— ASSIGNMENT —
Using the material below, return exactly the lines between the one holding "rewrite Hagg." and the one holding "destroy_post, destroy_array_post. simpl.", inclusive, and no others.

·····

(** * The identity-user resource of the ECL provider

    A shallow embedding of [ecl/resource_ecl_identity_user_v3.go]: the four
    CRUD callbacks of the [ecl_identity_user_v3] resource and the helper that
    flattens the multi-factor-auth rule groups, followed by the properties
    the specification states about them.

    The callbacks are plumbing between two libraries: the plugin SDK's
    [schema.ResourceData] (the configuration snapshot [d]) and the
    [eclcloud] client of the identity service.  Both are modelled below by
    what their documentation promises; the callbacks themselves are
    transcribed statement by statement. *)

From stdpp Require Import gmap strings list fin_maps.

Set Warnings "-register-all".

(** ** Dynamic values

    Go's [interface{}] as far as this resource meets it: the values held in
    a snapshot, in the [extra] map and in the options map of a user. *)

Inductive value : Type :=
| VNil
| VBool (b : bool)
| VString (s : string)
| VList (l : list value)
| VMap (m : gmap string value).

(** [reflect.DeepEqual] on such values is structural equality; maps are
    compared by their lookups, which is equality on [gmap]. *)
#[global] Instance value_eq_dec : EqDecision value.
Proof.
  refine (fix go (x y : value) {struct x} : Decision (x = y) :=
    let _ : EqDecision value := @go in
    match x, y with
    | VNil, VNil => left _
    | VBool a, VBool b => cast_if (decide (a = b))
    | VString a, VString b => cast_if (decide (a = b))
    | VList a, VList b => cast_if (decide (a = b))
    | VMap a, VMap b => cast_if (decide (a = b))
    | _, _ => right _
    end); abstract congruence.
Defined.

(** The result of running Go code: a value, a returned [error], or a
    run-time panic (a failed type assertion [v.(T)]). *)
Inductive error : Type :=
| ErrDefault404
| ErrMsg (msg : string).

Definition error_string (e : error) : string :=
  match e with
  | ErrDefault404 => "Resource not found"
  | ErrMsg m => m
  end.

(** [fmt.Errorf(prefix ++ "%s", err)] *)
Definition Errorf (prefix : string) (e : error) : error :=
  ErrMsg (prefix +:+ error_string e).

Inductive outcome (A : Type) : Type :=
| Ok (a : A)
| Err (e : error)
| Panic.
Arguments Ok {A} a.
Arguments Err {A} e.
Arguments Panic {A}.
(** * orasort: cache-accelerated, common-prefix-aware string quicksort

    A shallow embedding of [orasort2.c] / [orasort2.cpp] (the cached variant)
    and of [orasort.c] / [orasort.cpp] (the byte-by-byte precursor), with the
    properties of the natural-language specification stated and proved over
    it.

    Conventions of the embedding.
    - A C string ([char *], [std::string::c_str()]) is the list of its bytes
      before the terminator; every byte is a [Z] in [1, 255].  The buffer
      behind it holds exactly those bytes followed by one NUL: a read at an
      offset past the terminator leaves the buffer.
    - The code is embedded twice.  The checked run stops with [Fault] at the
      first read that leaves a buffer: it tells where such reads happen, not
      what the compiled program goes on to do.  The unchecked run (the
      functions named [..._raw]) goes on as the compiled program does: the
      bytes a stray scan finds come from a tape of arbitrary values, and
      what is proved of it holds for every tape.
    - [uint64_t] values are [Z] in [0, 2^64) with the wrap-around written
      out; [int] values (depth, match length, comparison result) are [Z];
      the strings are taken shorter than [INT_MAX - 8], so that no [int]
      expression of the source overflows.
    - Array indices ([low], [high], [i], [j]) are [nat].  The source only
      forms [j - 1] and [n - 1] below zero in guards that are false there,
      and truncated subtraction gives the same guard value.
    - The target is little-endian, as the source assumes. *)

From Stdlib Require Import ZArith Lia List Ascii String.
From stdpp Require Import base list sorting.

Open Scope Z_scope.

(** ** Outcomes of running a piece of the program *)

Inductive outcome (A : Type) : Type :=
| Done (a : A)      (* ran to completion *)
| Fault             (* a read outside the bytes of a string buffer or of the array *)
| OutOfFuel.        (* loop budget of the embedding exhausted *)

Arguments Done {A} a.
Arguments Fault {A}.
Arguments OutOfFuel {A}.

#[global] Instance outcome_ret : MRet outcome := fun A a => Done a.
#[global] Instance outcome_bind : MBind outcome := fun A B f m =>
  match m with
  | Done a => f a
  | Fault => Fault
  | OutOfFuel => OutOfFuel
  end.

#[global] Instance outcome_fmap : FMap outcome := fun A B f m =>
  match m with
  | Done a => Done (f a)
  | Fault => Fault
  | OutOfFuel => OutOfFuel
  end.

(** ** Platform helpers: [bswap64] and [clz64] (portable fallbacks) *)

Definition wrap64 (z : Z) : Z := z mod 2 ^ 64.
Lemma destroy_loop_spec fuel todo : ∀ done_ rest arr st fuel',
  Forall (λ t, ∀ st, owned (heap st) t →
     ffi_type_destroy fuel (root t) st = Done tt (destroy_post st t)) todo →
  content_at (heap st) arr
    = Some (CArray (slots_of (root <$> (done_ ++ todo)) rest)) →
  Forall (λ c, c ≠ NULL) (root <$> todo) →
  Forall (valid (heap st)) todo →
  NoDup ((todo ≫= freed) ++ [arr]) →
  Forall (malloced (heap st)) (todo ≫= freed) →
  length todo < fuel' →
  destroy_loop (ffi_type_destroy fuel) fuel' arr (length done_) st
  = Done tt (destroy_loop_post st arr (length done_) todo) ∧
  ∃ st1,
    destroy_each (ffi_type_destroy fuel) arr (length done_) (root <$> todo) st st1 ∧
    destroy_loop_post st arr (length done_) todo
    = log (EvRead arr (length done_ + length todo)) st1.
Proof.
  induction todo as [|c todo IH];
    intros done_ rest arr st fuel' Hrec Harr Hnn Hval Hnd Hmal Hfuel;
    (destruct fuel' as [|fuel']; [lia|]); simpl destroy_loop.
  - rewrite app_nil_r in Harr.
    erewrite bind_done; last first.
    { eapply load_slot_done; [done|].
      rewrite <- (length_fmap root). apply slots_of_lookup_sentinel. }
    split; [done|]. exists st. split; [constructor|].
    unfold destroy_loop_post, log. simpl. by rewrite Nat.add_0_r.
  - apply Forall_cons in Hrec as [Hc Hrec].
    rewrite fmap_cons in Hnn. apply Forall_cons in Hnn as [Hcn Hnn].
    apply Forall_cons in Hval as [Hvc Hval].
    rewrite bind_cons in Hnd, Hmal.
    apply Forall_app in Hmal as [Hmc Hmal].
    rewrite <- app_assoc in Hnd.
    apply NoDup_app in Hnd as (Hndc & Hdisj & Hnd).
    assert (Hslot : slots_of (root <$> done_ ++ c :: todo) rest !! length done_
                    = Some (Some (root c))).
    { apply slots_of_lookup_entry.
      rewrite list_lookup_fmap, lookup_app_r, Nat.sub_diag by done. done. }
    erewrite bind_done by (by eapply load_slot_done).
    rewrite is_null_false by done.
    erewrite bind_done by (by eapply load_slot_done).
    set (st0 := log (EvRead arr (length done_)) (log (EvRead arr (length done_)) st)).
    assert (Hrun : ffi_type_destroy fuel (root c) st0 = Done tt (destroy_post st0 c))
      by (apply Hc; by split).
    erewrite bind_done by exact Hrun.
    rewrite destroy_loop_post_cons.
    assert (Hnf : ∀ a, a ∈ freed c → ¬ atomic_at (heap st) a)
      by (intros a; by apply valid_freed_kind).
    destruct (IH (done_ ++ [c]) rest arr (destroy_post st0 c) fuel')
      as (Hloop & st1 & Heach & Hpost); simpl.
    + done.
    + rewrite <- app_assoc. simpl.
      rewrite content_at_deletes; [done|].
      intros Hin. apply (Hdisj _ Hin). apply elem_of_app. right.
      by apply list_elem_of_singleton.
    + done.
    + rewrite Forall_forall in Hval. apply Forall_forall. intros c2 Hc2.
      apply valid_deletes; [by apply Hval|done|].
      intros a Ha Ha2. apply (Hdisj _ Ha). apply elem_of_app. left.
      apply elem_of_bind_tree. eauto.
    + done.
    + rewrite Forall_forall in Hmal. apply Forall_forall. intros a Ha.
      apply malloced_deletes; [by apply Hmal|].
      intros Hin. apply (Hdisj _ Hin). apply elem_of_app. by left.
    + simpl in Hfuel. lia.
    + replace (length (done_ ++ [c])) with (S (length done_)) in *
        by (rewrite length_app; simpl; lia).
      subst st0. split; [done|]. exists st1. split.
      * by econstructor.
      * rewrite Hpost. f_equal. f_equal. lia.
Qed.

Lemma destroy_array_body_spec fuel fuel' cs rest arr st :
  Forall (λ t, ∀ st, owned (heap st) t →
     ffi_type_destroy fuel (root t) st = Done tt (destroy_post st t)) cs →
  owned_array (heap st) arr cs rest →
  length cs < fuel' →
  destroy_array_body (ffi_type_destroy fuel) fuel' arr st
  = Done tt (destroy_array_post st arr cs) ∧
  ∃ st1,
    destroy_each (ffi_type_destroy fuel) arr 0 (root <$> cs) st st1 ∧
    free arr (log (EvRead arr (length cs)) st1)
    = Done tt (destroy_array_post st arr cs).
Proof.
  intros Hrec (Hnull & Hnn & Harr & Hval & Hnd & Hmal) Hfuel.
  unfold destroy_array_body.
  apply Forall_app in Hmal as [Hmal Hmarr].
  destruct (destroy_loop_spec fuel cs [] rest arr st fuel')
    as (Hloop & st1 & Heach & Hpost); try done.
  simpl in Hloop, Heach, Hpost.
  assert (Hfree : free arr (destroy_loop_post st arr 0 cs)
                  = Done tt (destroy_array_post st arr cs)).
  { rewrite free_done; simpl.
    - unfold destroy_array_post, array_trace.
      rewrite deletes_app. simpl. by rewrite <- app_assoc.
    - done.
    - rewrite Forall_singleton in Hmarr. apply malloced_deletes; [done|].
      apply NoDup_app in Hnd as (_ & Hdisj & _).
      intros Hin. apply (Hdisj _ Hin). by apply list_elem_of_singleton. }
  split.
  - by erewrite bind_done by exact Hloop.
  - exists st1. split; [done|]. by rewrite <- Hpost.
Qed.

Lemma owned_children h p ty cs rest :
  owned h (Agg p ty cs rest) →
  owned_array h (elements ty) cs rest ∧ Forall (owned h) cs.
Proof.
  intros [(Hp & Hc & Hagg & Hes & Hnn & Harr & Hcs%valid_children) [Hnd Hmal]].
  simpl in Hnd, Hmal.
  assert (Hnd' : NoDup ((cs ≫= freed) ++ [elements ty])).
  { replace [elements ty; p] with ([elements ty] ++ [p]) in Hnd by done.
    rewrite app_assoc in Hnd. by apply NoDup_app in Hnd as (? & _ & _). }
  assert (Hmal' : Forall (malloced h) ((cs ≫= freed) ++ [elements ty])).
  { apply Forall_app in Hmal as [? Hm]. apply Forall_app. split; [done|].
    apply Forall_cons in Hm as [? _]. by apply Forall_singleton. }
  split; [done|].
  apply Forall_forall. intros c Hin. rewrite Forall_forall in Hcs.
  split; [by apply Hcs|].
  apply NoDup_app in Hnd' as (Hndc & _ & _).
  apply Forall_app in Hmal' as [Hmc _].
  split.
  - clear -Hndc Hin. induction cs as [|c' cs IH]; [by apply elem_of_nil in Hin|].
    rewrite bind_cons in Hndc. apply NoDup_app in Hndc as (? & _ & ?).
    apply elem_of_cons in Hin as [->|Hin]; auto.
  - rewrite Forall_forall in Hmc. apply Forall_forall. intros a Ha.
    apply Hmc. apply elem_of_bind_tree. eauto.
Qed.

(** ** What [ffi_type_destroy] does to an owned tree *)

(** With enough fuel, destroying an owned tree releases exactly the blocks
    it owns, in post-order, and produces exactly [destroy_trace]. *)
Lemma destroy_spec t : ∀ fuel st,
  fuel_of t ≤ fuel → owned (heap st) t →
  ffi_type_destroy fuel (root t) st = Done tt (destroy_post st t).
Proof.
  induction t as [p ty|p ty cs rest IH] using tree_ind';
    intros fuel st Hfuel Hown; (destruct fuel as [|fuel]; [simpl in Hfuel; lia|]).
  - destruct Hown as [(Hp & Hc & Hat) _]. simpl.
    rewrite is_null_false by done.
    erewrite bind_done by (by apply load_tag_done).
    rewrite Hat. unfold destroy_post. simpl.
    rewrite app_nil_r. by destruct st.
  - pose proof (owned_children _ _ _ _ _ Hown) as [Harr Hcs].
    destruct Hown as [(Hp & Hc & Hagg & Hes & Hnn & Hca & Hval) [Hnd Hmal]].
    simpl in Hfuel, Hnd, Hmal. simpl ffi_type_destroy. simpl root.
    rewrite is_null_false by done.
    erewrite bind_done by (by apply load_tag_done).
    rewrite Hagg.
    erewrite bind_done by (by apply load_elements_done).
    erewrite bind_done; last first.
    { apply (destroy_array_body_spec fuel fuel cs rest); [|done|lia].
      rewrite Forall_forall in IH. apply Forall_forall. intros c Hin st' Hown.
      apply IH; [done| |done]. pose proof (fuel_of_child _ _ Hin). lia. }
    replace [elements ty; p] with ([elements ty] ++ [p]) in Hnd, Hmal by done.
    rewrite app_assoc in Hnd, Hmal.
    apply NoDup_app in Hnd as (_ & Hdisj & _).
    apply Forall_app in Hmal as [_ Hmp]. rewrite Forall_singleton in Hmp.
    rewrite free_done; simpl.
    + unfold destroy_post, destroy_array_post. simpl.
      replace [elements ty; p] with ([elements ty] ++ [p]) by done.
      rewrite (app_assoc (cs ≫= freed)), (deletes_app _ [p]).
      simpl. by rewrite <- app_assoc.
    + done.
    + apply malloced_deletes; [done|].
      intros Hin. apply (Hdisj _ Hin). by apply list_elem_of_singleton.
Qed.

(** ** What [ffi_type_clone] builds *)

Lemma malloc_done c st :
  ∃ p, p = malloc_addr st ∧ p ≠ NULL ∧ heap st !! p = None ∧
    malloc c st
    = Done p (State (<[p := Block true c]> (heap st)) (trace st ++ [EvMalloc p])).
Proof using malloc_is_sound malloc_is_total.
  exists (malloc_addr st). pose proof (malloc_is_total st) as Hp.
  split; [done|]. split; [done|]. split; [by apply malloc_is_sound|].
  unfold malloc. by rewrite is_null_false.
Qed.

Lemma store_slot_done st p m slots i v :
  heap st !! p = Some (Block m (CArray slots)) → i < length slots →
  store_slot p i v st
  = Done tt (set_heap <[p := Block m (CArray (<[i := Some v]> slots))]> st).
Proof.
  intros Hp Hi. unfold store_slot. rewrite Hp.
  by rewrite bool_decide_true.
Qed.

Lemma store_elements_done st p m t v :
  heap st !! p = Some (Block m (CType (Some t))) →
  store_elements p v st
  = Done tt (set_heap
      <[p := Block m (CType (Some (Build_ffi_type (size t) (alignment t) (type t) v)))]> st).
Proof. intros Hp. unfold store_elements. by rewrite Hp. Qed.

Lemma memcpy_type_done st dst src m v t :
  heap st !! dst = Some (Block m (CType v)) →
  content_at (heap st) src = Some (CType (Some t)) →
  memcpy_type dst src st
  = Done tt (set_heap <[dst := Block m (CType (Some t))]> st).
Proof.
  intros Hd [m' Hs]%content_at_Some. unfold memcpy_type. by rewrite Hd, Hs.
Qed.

·····

— SOLUTION TO THE PROBLEM —
    rewrite Hagg.
    erewrite bind_done by (by apply load_elements_done).
    erewrite bind_done; last first.
    { apply (destroy_array_body_spec fuel fuel cs rest); [|done|lia].
      rewrite Forall_forall in IH. apply Forall_forall. intros c Hin st' Hown.
      apply IH; [done| |done]. pose proof (fuel_of_child _ _ Hin). lia. }
    replace [elements ty; p] with ([elements ty] ++ [p]) in Hnd, Hmal by done.
    rewrite app_assoc in Hnd, Hmal.
    apply NoDup_app in Hnd as (_ & Hdisj & _).
    apply Forall_app in Hmal as [_ Hmp]. rewrite Forall_singleton in Hmp.
    rewrite free_done; simpl.
    + unfold destroy_post, destroy_array_post. simpl.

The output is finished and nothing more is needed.